*** Opening of RECORDS FOR PROCESSING ***
(** * scHPF: Hierarchical Poisson Factorization by coordinate-ascent
      variational inference (src/schpf/scHPF_.py)

    A shallow embedding of the module [scHPF_.py]: the variational Gamma
    blocks ([HPF_Gamma]), the estimator object ([scHPF]) and its methods
    [_setup], [_fit], [fit], [project], [_initialize], [pois_llh_pointwise],
    [pois_llh], [cell_score], [gene_score].

    - float64 values are Rocq's primitive binary64 floats, so [<], [/],
      [abs] are IEEE-754 operations, as in numpy;
    - Python objects that are mutated in place (numpy arrays and
      [HPF_Gamma] instances) live in a store and are named by address;
    - the methods run in a state-and-exception monad: a raised exception
      keeps the store as it was when it was raised;
    - what the module imports (numpy's reductions and random source,
      scipy's special functions, the kernels of [schpf.hpf_numba]) is
      taken as the fields of the class [Imports]; an imported function
      reads the values it is given and mutates nothing. *)

From Stdlib Require Import ZArith List Floats Lia Bool String.
From stdpp Require Import base option list.
Import ListNotations.

#[local] Set Warnings "-inexact-float,-clear-no-such-hyp".

Local Open Scope Z_scope.

(** ** float64 *)

Abbreviation float64 := float.

(** [x > 0] on float64; false on NaN. *)
Definition pos (x : float64) : bool := (0 <? x)%float.

(** [float(n)] for a Python int that is a size or a count (below 2^63). *)
Definition float_of_nat (n : nat) : float64 :=
  of_uint63 (Uint63.of_Z (Z.of_nat n)).

(** ** Python lists: [l[i]] with a possibly negative index *)

Definition py_index {A} (l : list A) (i : Z) : option A :=
  let n := Z.of_nat (length l) in
  let j := if i <? 0 then i + n else i in
  if (j <? 0) || (n <=? j) then None else l !! Z.to_nat j.

(** ** Exceptions *)

(** The exceptions of Python and numpy that the module can meet.
    [BroadcastError] stands for an elementwise operation on arrays of
    different shapes, which the model does not broadcast; [InvalidAddress]
    for an address that the store does not hold, which no run from a
    well-formed store reaches. *)
Inductive exn : Type :=
| AssertionError
| ValueError (msg : string)
| IndexError
| UnboundLocalError
| ZeroDivisionError
| AxisError
| AttributeError
| BroadcastError
| InvalidAddress
| OverflowError.

Definition result (A : Type) : Type := exn + A.

Definition is_ValueError {A} (r : result A) : bool :=
  match r with inl (ValueError _) => true | _ => false end.

(** ** numpy arrays (values) *)

Record ndarray : Type := NDArray { shape : list nat; data : list float64 }.

(** [np.all(x > 0)] *)
Definition all_pos (x : ndarray) : bool := forallb pos (data x).

(** [x / y] for arrays of one shape.  numpy would broadcast arrays of
    different shapes; the blocks of this module never need it (the
    constructor asserts equal shapes), and the model reports it. *)
Definition np_div (x y : ndarray) : result ndarray :=
  if decide (shape x = shape y)
  then inr (NDArray (shape x) (zip_with PrimFloat.div (data x) (data y)))
  else inl BroadcastError.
*** Close of RECORDS FOR PROCESSING ***
WHAT YOU SHOULD DO:
Above are some records; copy exactly the lines from the one with "- float64 values" through the one with "- what the module", both included, and no others.

TASK OUTPUT:
    - float64 values are Rocq's primitive binary64 floats, so [<], [/],
      [abs] are IEEE-754 operations, as in numpy;
    - Python objects that are mutated in place (numpy arrays and
      [HPF_Gamma] instances) live in a store and are named by address;
    - the methods run in a state-and-exception monad: a raised exception
      keeps the store as it was when it was raised;
    - what the module imports (numpy's reductions and random source,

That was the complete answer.